I’m currently trying to make an AI that can fly a drone (quadcopter) to a goal with a randomized location and hover at it until the time runs out. The drone receives a negative reward when it flies out of bounds and ends the episode early. It should get a reward after each decision based on the distance of the drone to the goal, encouraging it to stay as close to the goal as possible.
This is where I have a problem however. If the drone happens to spawn further away from the goal that in a different episode, it gets a lower reward for doing the same thing, making it inconsistent. My solution to this was to take the distance the drone starts out that, and give a reward based on the percentage of that distance the drone crossed. However this also has a problem. If the drone is headed towards the goal at a constant velocity, the drone will cross a higher percentage of the distance if it started out closer to the goal than if it spawned further away from the goal, making it inconsistent again. What would be a solution to this?

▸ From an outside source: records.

(** * Onion-routing classroom simulator: coordinator and relay agent

    A shallow embedding of [relay_agent_py.py] (the per-role relay agent and
    its visibility rules) and of [coordinator_py.py] (circuit orchestration,
    event fan-out, endpoint registry, timing samples and the scheduler),
    followed by the properties established about them.

    Python dictionaries are finite maps from strings to Python values, the
    observer set is a finite set of connections, exceptions are an explicit
    result type, and the module-level globals of the coordinator are the
    fields of one state record threaded through every coroutine. Each
    coroutine is run to completion between two scheduling points of the event
    loop; what the outside world does at an [await] (a random draw, a clock
    reading, a peer answering, failing or staying silent) is read from an
    explicit environment record. The event fan-out is given twice: as
    [broadcast_to_browsers], with no other coroutine running during its sends,
    which is how the circuits use it, and as [broadcast_to_browsers_live],
    where the connection handlers may add to and discard from the observer
    set while a send is awaited. *)

From Stdlib Require Import ZArith PrimFloat Ascii String.
From stdpp Require Import gmap strings list fin_maps pretty.

#[local] Set Warnings "-register-all,-clear-no-such-hyp".
#[local] Open Scope Z_scope.

(** ** Python values, exceptions and the few built-ins the programs use *)

Module Py.

Inductive value :=
  | VNone
  | VBool (b : bool)
  | VInt (n : Z)
  | VFloat (f : float)
  | VStr (s : string)
  | VList (l : list value)
  | VDict (d : gmap string value).

Inductive exn :=
  | KeyError (key : string)
  | TypeError
  | AttributeError
  | JSONDecodeError
  | ConnectionClosed
  | RuntimeError.

Inductive result (A : Type) :=
  | Ok (a : A)
  | Raise (e : exn).
Arguments Ok {A} a.
Arguments Raise {A} e.

Definition bindR {A B} (r : result A) (k : A → result B) : result B :=
  match r with
  | Ok a => k a
  | Raise e => Raise e
  end.

Notation "'try!' x ':=' r 'in' k" := (bindR r (fun x => k))
  (at level 10, x name, r at level 100, k at level 200).

(** [bool(v)]: the truth value of an object. *)
Definition truthy (v : value) : bool :=
  match v with
  | VNone => false
  | VBool b => b
  | VInt n => negb (n =? 0)
  | VFloat f => negb (PrimFloat.eqb f 0%float)
  | VStr s => negb (String.eqb s "")
  | VList l => match l with [] => false | _ => true end
  | VDict d => match map_to_list d with [] => false | _ => true end
  end.

(** [a or b] *)
Definition py_or (a b : value) : value := if truthy a then a else b.

(** [d[k]] *)
Definition subscript {V} (d : gmap string V) (k : string) : result V :=
  match d !! k with
  | Some v => Ok v
  | None => Raise (KeyError k)
  end.

(** [d.get(k, dflt)] *)
Definition get {V} (d : gmap string V) (k : string) (dflt : V) : V :=
  default dflt (d !! k).

(** [x - 1] for an object [x]: integers (and booleans, which are integers),
    floats; anything else has no [__sub__] with an [int]. *)
Definition sub1 (x : value) : result value :=
  match x with
  | VInt n => Ok (VInt (n - 1))
  | VBool b => Ok (VInt ((if b then 1 else 0) - 1))
  | VFloat f => Ok (VFloat (PrimFloat.sub f 1%float))
  | _ => Raise TypeError
  end.

(** [x == s] for a string literal [s]. *)
Definition eq_str (x : value) (s : string) : bool :=
  match x with
  | VStr t => String.eqb t s
  | _ => false
  end.

(** [str(n)] for an integer. *)
Definition str_int (n : Z) : string := pretty n.

Fixpoint zeros (n : nat) : string :=
  match n with
  | O => ""
  | S n' => String "0"%char (zeros n')
  end.

(** [s.zfill(width)]: left padding with zeros, after a leading sign. *)
Definition zfill (width : nat) (s : string) : string :=
  let pad := zeros (width - String.length s)%nat in
  match s with
  | String c r =>
      if (Ascii.eqb c "+"%char || Ascii.eqb c "-"%char)%bool
      then String c (pad +:+ r)
      else pad +:+ s
  | EmptyString => pad
  end.

(** [l[-n:]] *)
Definition last_n {A} (n : nat) (l : list A) : list A :=
  drop (length l - n)%nat l.

(** A dictionary display [{k1: v1, ..., kn: vn}]: later keys overwrite. *)
Definition dict (kvs : list (string * value)) : gmap string value :=
  foldl (fun d kv => <[kv.1 := kv.2]> d) ∅ kvs.

(** [{**base, k1: v1, ...}] *)
Definition dict_update (base : gmap string value) (kvs : list (string * value))
  : gmap string value :=
  foldl (fun d kv => <[kv.1 := kv.2]> d) base kvs.

End Py.
Import Py.

(** ** relay_agent_py.py *)

Module Relay.

Record visibility := {
  sees_src : bool;
  sees_dst : bool;
  sees_prev : bool;
  sees_next : bool
}.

Assuming your goal is a single point in space, perhaps introducing a goal zone would satisfy how you are looking to reward your AI.
So as an example: A sphere collider or circle collider (depending on if it is 3d space or 2d) of fixed radius which has the goal at the centre. If the AI enters the zone it is rewarded and if you wish to increase its rewards based on the distance to the centre of the goal you can then continue to reward it based on how well it maintains it’s distance to the centre point. That would normalise the rewards the AI would be receiving would it not?
You don’t even really need to use physics, this could be done mathematically where you only reward the AI once it is inside a maximum distance and the reward is judged on how well it stays in the centre from the edges of the zone. Hopefully this idea leads you to a solution!
That could work, and I’ll try it out once I get home, but I’m worried the AI won’t be able to find the goal at first, meaning it won’t know how to get the reward.
If you don’t mind me asking then, how does your agent currently observe the world? That would help determine if it’s likely to be able figure out the way towards the goal when using a goal zone.
If it at a minimum knows the position of the zone and knows its own velocity and position, it ‘should’ be able to determine how to get rewards… eventually!(You may be right though, statistically it’s possible for it not to) You could use GAIL demonstrations to help guide it initially, or even with just curiosity rewards enabled it ‘should’ at least find the goal at some point.
It knows its own position, rotation and transformation, its distance to the goal on each axis, and its distance to the outer bounds of the training area.